A collection of handy Bash One-Liners and terminal tricks for data processing and Linux system maintenance.
Go to file
2017-03-29 17:54:35 +08:00
README.md Update README.md 2017-03-29 17:54:35 +08:00

Bash-Oneliner

Hi bash learners and bioinformaticans, welcome to Bash Oneliner learning station. I started studying bioinformatics data three years ago, and I was amazed by those single-word bash commands which are much faster than my dull scripts, so i started bash. Not all the code here is oneliner (if the ';' counts..), but i put effort on making them brief and fast.

This blog will focus on simple bash commands for parsing biological data, most of which are tsv files (tab-separated values); some of them are for Ubuntu system maintaining. I have been recording the bash commands on my notebook, but putting them on web will help others and myself to query. I apologize that there won't be any citation for the codes, coz i haven't make any record of it, but they are probably from dear Google and Stackoverflow.

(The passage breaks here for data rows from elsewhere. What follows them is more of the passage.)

(* ===== verification/HashOps.v ===== *)
(** * The hash map: its operations

    What [ponyint_hashmap_get], [put], [putindex], [remove], [removeindex], [resize],
    [next] and [destroy] do, against the contents of the map: its items up to
    permutation, no two with the same key. *)
From S2P Require Import Prelude Fun Hash HashInv.
Local Open Scope Z_scope.
Local Open Scope c_scope.

(** ** Interface to the users of a map

    What [DECLARE_HASHMAP] asks of the comparison and hash functions of a map: the
    comparison is equality of the keys of the two items, and the hash of an item is a
    function of its key. *)
Class HashKeys (cmp : Z -> Z -> bool) := {
  key : Type;
  key_eq_dec :: EqDecision key;
  key_of : Z -> key;
  hash_of : key -> Z;
  cmp_key x y : cmp x y = bool_decide (key_of x = key_of y)
}.

(** Maps keyed by the pointer itself. *)
#[export, program] Instance ptr_keys : HashKeys Z.eqb :=
  {| key := Z; key_of := fun p => p; hash_of := ponyint_hash_ptr |}.
Next Obligation. intros x y. by destruct (Z.eqb_spec x y), (bool_decide_reflect (x = y)). Qed.

Section spec.
Context {cmp : Z -> Z -> bool} {HK : HashKeys cmp}.

Definition ekey (e : hashmap_entry_t) : key := key_of (ptr e).

Definition entry_ok (e : hashmap_entry_t) : Prop := ptr e <> NULL /\ hash e = hash_of (ekey e).

(** The invariant of an allocated table, its load factor apart. *)
Record table_ok (map : hashmap_t) : Prop := {
  table_shape : shape map;
  table_robin : robin (msize map) (slot map);
  table_entries : Forall entry_ok (items map);
  table_keys : NoDup (ekey <$> items map);
  table_count : count map = Z.of_nat (length (items map))
}.

(** A map: unallocated, or a table that is at most half full. *)
Definition hashmap_ok (map : hashmap_t) : Prop :=
  map = mk_hashmap 0 0 [] [] \/ (table_ok map /\ 2 * count map <= msize map).

(** ** Abstract contents *)

(** [map'] is [map] with the item of the key of [e] replaced by [e], or added. *)
Definition put_result (map : hashmap_t) (e : hashmap_entry_t) (old : Z) (map' : hashmap_t) : Prop :=
  (old = NULL /\ (ekey e ∉ ekey <$> items map) /\ items map' ≡ₚ e :: items map) \/
  (exists e0 rest, old = ptr e0 /\ ekey e0 = ekey e /\
     items map ≡ₚ e0 :: rest /\ items map' ≡ₚ e :: rest).

(** [map'] is [map] without the item of key [k]. *)
Definition remove_result (map : hashmap_t) (k : key) (old : Z) (map' : hashmap_t) : Prop :=
  (old = NULL /\ (k ∉ ekey <$> items map) /\ map' = map) \/
  (exists e0, old = ptr e0 /\ ekey e0 = k /\ items map ≡ₚ e0 :: items map').

Lemma table_room map :
  table_ok map -> count map < msize map -> exists z, 0 <= z < msize map /\ slot map z = None.
Proof. intros Ht Hlt. apply empty_slot; [apply Ht|]. by rewrite <- table_count. Qed.

Lemma items_length map : shape map -> Z.of_nat (length (items map)) <= msize map.
Proof.
  intros Hs. pose proof (shape_bounds _ Hs). unfold items, items_between.
  enough (length (omap (slot map) (seqZ 0 (msize map - 0))) <= length (seqZ 0 (msize map - 0)))%nat
    by (rewrite length_seqZ in *; lia).
  generalize (seqZ 0 (msize map - 0)). intros l. induction l as [|x l IH]; [done|].
  cbn [omap list_omap]. destruct (slot map x); simpl; lia.
Qed.

(** ** Lookup *)

(** The end of a search for a key: the bucket of its item, or the bucket where it belongs. *)
Inductive search_end (map : hashmap_t) (k : key) : search_result -> Prop :=
| end_found i e q :
    0 <= i < msize map -> 0 <= q < msize map -> slot map i = Some e -> ekey e = k ->
    i = (hash_of k + q) mod msize map ->
    search_end map k (mk_search (ptr e) i q 0)
| end_absent q oi :
    0 <= q < msize map -> k ∉ ekey <$> items map ->
    let i := (hash_of k + q) mod msize map in
    (0 < q -> exists e, slot map ((i - 1) mod msize map) = Some e /\
                        q - 1 <= pl (msize map) e ((i - 1) mod msize map)) ->
    (slot map i = None /\ oi = 0 \/
     exists e, slot map i = Some e /\ pl (msize map) e i < q /\ oi = pl (msize map) e i) ->
    search_end map k (mk_search NULL i q oi).

Lemma passed_prev n i q h :
  i = (h + q) mod n -> (i - 1) mod n = (h + (q - 1)) mod n.
Proof. intros ->. rewrite Zminus_mod_idemp_l. f_equal. lia. Qed.

Lemma table_search map p :
  table_ok map -> count map < msize map ->
  search_end map (key_of p) (search cmp map p (hash_of (key_of p)) 0 0).
Proof.
  intros Ht Hroom. destruct (table_room _ Ht Hroom) as (z & Hz & Hnone).
  pose proof (table_shape _ Ht) as Hs. pose proof (shape_bounds _ Hs) as Hb.
  set (h := hash_of (key_of p)).
  destruct (search_spec cmp map Hs p h 0 0 z (table_robin _ Ht)) as (q & Hq & _ & Hall & Hstop);
    [lia|done..|].
  assert (0 <= (h + q) mod msize map < msize map) as Hi by (apply Z.mod_pos_bound; lia).
  assert (Habsent : (slot map ((h + q) mod msize map) = None \/
    exists e', slot map ((h + q) mod msize map) = Some e' /\
               pl (msize map) e' ((h + q) mod msize map) < q) ->
    key_of p ∉ ekey <$> items map).
  { intros Hend Hin. apply list_elem_of_fmap in Hin as (e & Hk & He).
    pose proof (proj1 (Forall_forall _ _) (table_entries _ Ht) e He) as [_ Hh].
    apply elem_of_items in He as (i & Hi' & He).
    pose proof (search_absent cmp map Hs p h q i e (table_robin _ Ht) Hq Hall Hend Hi' He) as Hc.
    rewrite cmp_key in Hc. rewrite Hh, <- Hk in Hc. specialize (Hc eq_refl).
    rewrite bool_decide_eq_false in Hc. done. }
  assert (Hprev : 0 < q -> exists e,
    slot map (((h + q) mod msize map - 1) mod msize map) = Some e /\
    q - 1 <= pl (msize map) e (((h + q) mod msize map - 1) mod msize map)).
  { intros Hpos. rewrite (passed_prev _ _ q h eq_refl).
    destruct (Hall (q - 1)) as (e & He & Hle & _); [lia|]. eauto. }
  destruct Hstop as [Hn|e He Hlt|e He Hle Hh Hc].
  - apply end_absent; [done|auto..].
  - apply end_absent; [done|eauto..].
  - apply end_found; [done|done|done| |done].
    rewrite cmp_key in Hc. apply bool_decide_eq_true in Hc. done.
Qed.
(** ** Insertion *)

Lemma dist_step n z x d :
  0 < n -> 0 <= d <= (z - x) mod n -> (z - (x + d)) mod n = (z - x) mod n - d.
Proof.
  intros Hn Hd. replace (z - (x + d)) with (z - x - d) by lia. rewrite <- Zminus_mod_idemp_l.
  apply Z.mod_small. pose proof (Z.mod_pos_bound (z - x) n Hn). lia.
Qed.

(** Moving the items that are nearer to home than the one to insert. *)
Lemma shift_put_loop_spec rs fuel map ci ch pos q oi z :
  let n := msize map in
  let c := mk_entry ci ch in
  shape map -> robin n (slot map) -> NoDup (ekey <$> c :: items map) ->
  Forall entry_ok (c :: items map) -> 0 <= q < n -> pos = (ch + q) mod n ->
  (0 < q -> exists e, slot map ((pos - 1) mod n) = Some e /\ q - 1 <= pl n e ((pos - 1) mod n)) ->
  (slot map pos = None \/ exists e, slot map pos = Some e /\ pl n e pos < q /\ oi = pl n e pos) ->
  0 <= z < n -> slot map z = None -> (z - pos) mod n < Z.of_nat fuel ->
  exists map', shape map' /\ robin n (slot map') /\ items map' ≡ₚ c :: items map /\
    count map' = count map ⊞ 1 /\ msize map' = n /\
    shift_put_loop cmp rs fuel map ci ch pos q oi NULL =
      (if n <? (count map' <<! 1) then rs map' else Ret map').
Proof.
  cbv zeta. revert map ci ch pos q oi.
  induction fuel as [|fuel IH]; intros map ci ch pos q oi Hs HR Hnd Hok Hq Hpos Hprev Hslot Hz Hnone Hf.
  { pose proof (Z.mod_pos_bound (z - pos) (msize map) ltac:(lia)). lia. }
  pose proof (shape_bounds _ Hs) as Hb. assert (2 <= msize map) as Hn by lia.
  assert (0 <= pos < msize map) as Hp by (subst pos; apply Z.mod_pos_bound; lia).
  set (c := mk_entry ci ch) in *.
  assert (pl (msize map) c pos = q) as Hplc by (subst pos; by apply (pl_home _ c)).
  cbn [shift_put_loop]. rewrite (proj2 (Z.ltb_lt pos (msize map))) by lia. cbn [negb].
  rewrite Z.eqb_refl. cbn [andb]. fold c.
  destruct Hslot as [Hslot|(e & Hslot & Hlt & ->)].
  - (* an empty bucket *)
    assert (bit_set (item_bitmap map) pos = false) as ->.
    { unfold slot in Hslot. by destruct (bit_set (item_bitmap map) pos). }
    assert (forall j, 0 <= j < msize map ->
      slot (fill_bucket map pos c) j = if pos =? j then Some c else slot map j) as Hupd
      by (intros; by apply slot_fill_bucket).
    exists (fill_bucket map pos c). split; [by apply shape_fill_bucket|]. split.
    { eapply (robin_place _ Hn (slot map) HR _ pos c); [done|by rewrite Hupd, Z.eqb_refl| | |].
      - intros j Hj Hne. rewrite Hupd, (proj2 (Z.eqb_neq pos j)) by done. done.
      - congruence.
      - rewrite Hplc. apply Hprev. }
    split; [|done].
    destruct (items_update map pos Hp (fill_bucket map pos c) eq_refl) as (rest & H1 & H2).
    { intros j Hj Hne. rewrite Hupd, (proj2 (Z.eqb_neq pos j)) by done. done. }
    rewrite Hupd, Z.eqb_refl in H2 by done. rewrite Hslot in H1. rewrite H2, H1. done.
  - (* an item nearer to home *)
    assert (bit_set (item_bitmap map) pos = true /\ bucket (buckets map) pos = e) as [-> ->].
    { unfold slot in Hslot. destruct (bit_set (item_bitmap map) pos); [|done]. by injection Hslot. }
    set (map1 := set_bucket map pos c).
    assert (forall j, 0 <= j < msize map ->
      slot map1 j = if pos =? j then Some c else slot map j) as Hupd
      by (intros; apply slot_set_bucket; congruence).
    assert (forall j, 0 <= j < msize map -> j <> pos -> slot map1 j = slot map j) as Hoff.
    { intros j Hj Hne. rewrite Hupd, (proj2 (Z.eqb_neq pos j)) by done. done. }
    assert (slot map1 pos = Some c) as Hpos1 by by rewrite Hupd, Z.eqb_refl.
    assert (robin (msize map) (slot map1)) as HR1.
    { eapply (robin_place _ Hn (slot map) HR _ pos c); [done|done|done| |by rewrite Hplc].
      intros e' He'. rewrite Hslot in He'. injection He' as <-. lia. }
    destruct (items_update map pos Hp map1 eq_refl Hoff) as (rest & H1 & H2).
    rewrite Hpos1 in H2. rewrite Hslot in H1. cbn [option_list app] in H1, H2.
    assert (e :: items map1 ≡ₚ c :: items map) as Hperm by (rewrite H1, H2; constructor).
    rewrite <- Hperm in Hnd, Hok. setoid_rewrite <- Hperm.
    assert (slot map1 z = None) as Hz1 by (rewrite Hoff by congruence; done).
    destruct (search_spec cmp map1 (shape_set_bucket _ Hs pos c) (ptr e) (hash e)
      (pl (msize map) e pos) (pl (msize map) e pos) z HR1 (pl_range _ Hn e pos) Hz Hz1)
      as (q' & Hq' & Hdist & Hall & Hstop).
    change (msize map1) with (msize map) in *.
    set (pos' := (hash e + q') mod msize map) in *.
    assert (Hnext : forall oi', pl (msize map) e pos < q' ->
      (slot map1 pos' = None \/ exists e', slot map1 pos' = Some e' /\
         pl (msize map) e' pos' < q' /\ oi' = pl (msize map) e' pos') ->
      exists map', shape map' /\ robin (msize map) (slot map') /\ items map' ≡ₚ e :: items map1 /\
        count map' = count map1 ⊞ 1 /\ msize map' = msize map /\
        shift_put_loop cmp rs fuel map1 (ptr e) (hash e) pos' q' oi' NULL =
          (if msize map <? (count map' <<! 1) then rs map' else Ret map')).
    { intros oi' Hgt Hend. replace e with (mk_entry (ptr e) (hash e)) in Hnd, Hok |- * by by destruct e.
      apply (IH map1 (ptr e) (hash e) pos' q' oi');
        [by apply shape_set_bucket|done|done|done|pose proof (pl_range _ Hn e pos); change (msize map1) with (msize map); lia|done| |done|done|done| ].
      - intros _. change (msize map1) with (msize map). unfold pos'. rewrite (passed_prev _ _ q' (hash e) eq_refl).
        destruct (Hall (q' - 1)) as (e' & He' & Hle & _); [lia|]. eauto.
      - change (msize map1) with (msize map).
        assert ((z - (hash e + pl (msize map) e pos)) mod msize map = (z - pos) mod msize map) as E.
        { rewrite <- Zminus_mod_idemp_r, home_pl by done. done. }
        unfold pos'. rewrite Zminus_mod_idemp_r.
        replace (hash e + q') with (hash e + pl (msize map) e pos + (q' - pl (msize map) e pos)) by lia.
        rewrite dist_step by lia. lia. }
    destruct Hstop as [Hn1|e1 He1 Hlt1|e1 He1 Hle1 Hh1 Hc1]; cbn [s_pos s_probe_length s_oi_probe_length s_elem].
    + apply Hnext; [|by left]. destruct (decide (q' = pl (msize map) e pos)) as [E|]; [|lia].
      unfold pos' in Hn1. rewrite E, home_pl in Hn1 by done. congruence.
    + apply Hnext; [|by eauto]. destruct (decide (q' = pl (msize map) e pos)) as [E|]; [|lia].
      unfold pos' in He1, Hlt1. rewrite E, home_pl in He1, Hlt1 by done.
      rewrite Hpos1 in He1. injection He1 as He1. rewrite <- He1 in Hlt1.
      change (msize map1) with (msize map) in Hlt1. lia.
    + exfalso. rewrite cmp_key in Hc1. apply bool_decide_eq_true in Hc1.
      cbn in Hnd. apply NoDup_cons in Hnd as [Hnd _]. apply Hnd, list_elem_of_fmap.
      exists e1. split; [done|]. apply elem_of_items. exists pos'.
      change (msize map1) with (msize map). split; [by apply Z.mod_pos_bound; lia|done].
Qed.
Lemma table_ok_perm map l :
  shape map -> robin (msize map) (slot map) -> items map ≡ₚ l -> Forall entry_ok l ->
  NoDup (ekey <$> l) -> count map = Z.of_nat (length l) -> table_ok map.
Proof. intros Hs HR Hp Hok Hnd Hc. split; [done|done|by rewrite Hp..]. Qed.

English and bash are not my first language, so... correct me anytime, thank you

In case you would like to check and vote up my questions on Stackoverflow, here's my page: http://stackoverflow.com/users/4290753/once

Here's a more stylish version~ http://onceupon.github.io/Bash-Oneliner/

Handy Bash oneliner commands for tsv file editing

Grep

extract text bewteen words (e.g. w1,w2)
grep -o -P '(?<=w1).*(?=w2)'
grep lines without word (e.g. bbo)
grep -v bbo filename
grep only one/first match (e.g. bbo)
grep -m 1 bbo filename
grep and count (e.g. bbo)
grep -c bbo filename
insensitive grep (e.g. bbo/BBO/Bbo)
grep -i "bbo" filename 
count occurrence (e.g. three times a line count three times)
grep -o bbo filename 
COLOR the match (e.g. bbo)!
grep --color bbo filename 
grep search all files in a directory(e.g. bbo)
grep -R bbo /path/to/directory 

or

grep -r bbo /path/to/directory 
search all files in directory, only output file names with matches(e.g. bbo)
grep -Rh bbo /path/to/directory 

or

grep -rh bbo /path/to/directory 
grep OR (e.g. A or B or C or D)
grep 'A\|B\|C\|D' 
grep AND (e.g. A and B)
grep 'A.*B' 
grep all content of a fileA from fileB
grep -f fileA fileB 
grep a tab
grep $'\t' 
grep variable from variable
$echo "$long_str"|grep -q "$short_str"
if [ $? -eq 0 ]; then echo 'found'; fi

//grep -q will output 0 if match found
//remember to add space between []!

grep strings between a bracket()
grep -oP '\(\K[^\)]+'
grep number of characters with known strings in between(e.g. AAEL000001-RA)
grep -o -w "\w\{10\}\-R\w\{1\}"

// \w word character [0-9a-zA-Z_] \W not word character

a lot examples here

http://www.cyberciti.biz/faq/grep-regular-expressions/

Sed

[back to top]

remove lines with word (e.g. bbo)
sed "/bbo/d" filename
edit infile (edit and save)
sed -i "/bbo/d" filename
when using variable (e.g. $i), use double quotes " "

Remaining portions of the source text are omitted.